In Thai Airways International Public Company v KI Holdings Limited  EWHC 1250 (Comm) the High Court has addressed how benefits received in mitigating loss affect calculation of damages for breach of contract.
The claimant airline contracted with the defendant, a manufacturer of airplane seats, for the supply of economy class seats. Certain shipments of seats were to be delivered in accordance with a timetable agreed between the claimant and a third party for delivery of new aircraft.
In breach of contract, some shipments of seats were delivered late by the defendant and others were not delivered at all. As a result, new aircraft were delivered to the claimant without any economy class seats installed. The claimant put these aircraft into storage until seats could be procured from alternative suppliers. In order to meet its capacity needs, the claimant leased three aircraft from another airline.

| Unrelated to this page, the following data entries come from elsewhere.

(** * Brent oil change-point pipeline: a shallow embedding and its properties

    The development follows the Python sources
      - [src/change_point_model.py]    (class [SingleChangePointModel])
      - [src/time_series_analysis.py]  (class [TimeSeriesAnalyzer])
      - [src/event_analyzer.py]        (class [EventImpactAnalyzer])

    Conventions of the embedding.
      - A [float64] is idealised as an exact rational, extended with the
        IEEE specials the code can produce ([nan], [+inf], [-inf]); rounding
        error of the arithmetic itself is not modelled.
      - A [pd.Timestamp] is an integer count of nanoseconds since the epoch.
      - Python exceptions are values of [exn]; a fallible function returns a
        [result].
      - The external libraries (PyMC's sampler, ArviZ's per-variable
        diagnostics) are parameters of the functions that call them. *)

From Stdlib Require Import String ZArith QArith Qround List Bool.
From Stdlib Require Import Lia Lqa Permutation Sorted.
Import ListNotations.

Set Implicit Arguments.

(** ** Exceptions and fallible computations *)

Inductive exn : Type :=
| ValueError
| IndexError
| TypeError
| AttributeError
| KeyError (key : string)
| LibraryError (name : string).

Inductive result (A : Type) : Type :=
| Ok (a : A)
| Raise (e : exn).

Arguments Ok {A} a.
Arguments Raise {A} e.

Definition bind {A B : Type} (c : result A) (k : A -> result B) : result B :=
  match c with
  | Ok a => k a
  | Raise e => Raise e
  end.

Notation "x <- c ;; k" := (bind c (fun x => k))
  (at level 61, c at next level, right associativity).

(** ** Generic list helpers *)

(** Insertion sort driven by a boolean "may stand before" test; it is
    stable, and any sort agrees with it up to the order of ties. *)
Fixpoint insert_by {A : Type} (before : A -> A -> bool) (x : A) (l : list A) : list A :=
  match l with
  | [] => [x]
  | y :: t => if before x y then x :: l else y :: insert_by before x t
  end.

Fixpoint sort_by {A : Type} (before : A -> A -> bool) (l : list A) : list A :=
  match l with
  | [] => []
  | x :: t => insert_by before x (sort_by before t)
  end.

Definition count {A : Type} (p : A -> bool) (l : list A) : nat :=
  length (filter p l).

(** Element-wise binary operation on two arrays of one shape. *)
Fixpoint map2 {A B C : Type} (f : A -> B -> C) (l : list A) (r : list B) : list C :=
  match l, r with
  | a :: l', b :: r' => f a b :: map2 f l' r'
  | _, _ => []
  end.

(** ** NumPy / pandas numerics *)

Module Numpy.

Local Open Scope Q_scope.

Inductive float : Type :=
| Fin (x : Q)
| PInf
| NInf
| NaN.

Definition Qlt_bool (x y : Q) : bool := negb (Qle_bool y x).

(** [a > b] and [a < b] on floats; every comparison with [nan] is false. *)
Definition gt (a b : float) : bool :=
  match a, b with
  | NaN, _ | _, NaN => false
  | Fin x, Fin y => Qlt_bool y x
  | PInf, PInf => false
  | PInf, _ => true
  | _, PInf => false
  | NInf, _ => false
  | Fin _, NInf => true
  end.

Definition lt (a b : float) : bool := gt b a.

Definition is_nan (a : float) : bool :=
  match a with
  | NaN => true
  | _ => false
  end.

(** True division as pandas performs it: a zero divisor gives an
    infinity, or [nan] for [0/0], never an exception. *)
Definition fdiv (a b : float) : float :=
  match a, b with
  | Fin x, Fin y =>
      if Qeq_bool y 0 then
        if Qeq_bool x 0 then NaN else if Qle_bool 0 x then PInf else NInf
      else Fin (x / y)
  | Fin _, PInf | Fin _, NInf => Fin 0
  | PInf, Fin y => if Qle_bool 0 y then PInf else NInf
  | NInf, Fin y => if Qle_bool 0 y then NInf else PInf
  | _, _ => NaN
  end.

Definition fsub (a b : float) : float :=
  match a, b with
  | Fin x, Fin y => Fin (x - y)
  | NaN, _ | _, NaN => NaN
  | PInf, PInf | NInf, NInf => NaN
  | PInf, _ | _, NInf => PInf
  | NInf, _ | _, PInf => NInf
  end.

(** [np.sort] on finite values. *)
Definition sort (a : list Q) : list Q := sort_by Qle_bool a.

(** [np.median]: middle element, or the mean of the two middle ones;
    [nan] on an empty array. *)
Definition median (a : list Q) : float :=
  let s := sort a in
  let n := length s in
  match n with
  | O => NaN
  | _ =>
      if Nat.odd n then Fin (nth (n / 2)%nat s 0)
      else Fin ((nth (n / 2 - 1)%nat s 0 + nth (n / 2)%nat s 0) / 2)
  end.

Definition lerp (a b t : Q) : Q := a + (b - a) * t.

(** The default ("linear") method of [np.quantile] on a sorted array:
    virtual index [(n-1)*q], its two neighbours, linear interpolation. *)
Definition linear_quantile (s : list Q) (q : Q) : Q :=
  let n := length s in
  let virtual := inject_Z (Z.of_nat n - 1) * q in
  let previous := Z.to_nat (Qfloor virtual) in
  let next := Nat.min (S previous) (n - 1)%nat in
  let gamma := virtual - inject_Z (Qfloor virtual) in
  lerp (nth previous s 0) (nth next s 0) gamma.

(** [np.quantile(a, q)]: [q] outside [0,1] is a [ValueError]; an empty
    array has no last element to partition around ([IndexError]). *)
Definition quantile (a : list Q) (q : Q) : result Q :=
  if negb (Qle_bool 0 q && Qle_bool q 1) then Raise ValueError
  else match a with
       | [] => Raise IndexError
       | _ => Ok (linear_quantile (sort a) q)
       end.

The claimant sought damages for the cost of leasing the three aircraft, which were claimed as costs incurred in mitigation of losses which the claimant would otherwise have sustained as a result of the defendant’s breach of contract. The defendant admitted liability shortly before trial. However, the parties remained in dispute over the correct measure of damages.
The defendant argued that the claimant gained certain benefits from its mitigating actions, which should be taken into account when calculating damages. The alleged benefits were principally profits generated by operating the leased aircraft and fuel savings occasioned by the fact that the claimant installed alternative seats in its own aircraft which were lighter than the defendant’s seats.
The claimant argued that any profits generated as a result of its mitigating actions need not be taken into account as a matter of law and alternatively, that the defendant had failed to establish that the alleged benefits it received exceeded the costs of the leases.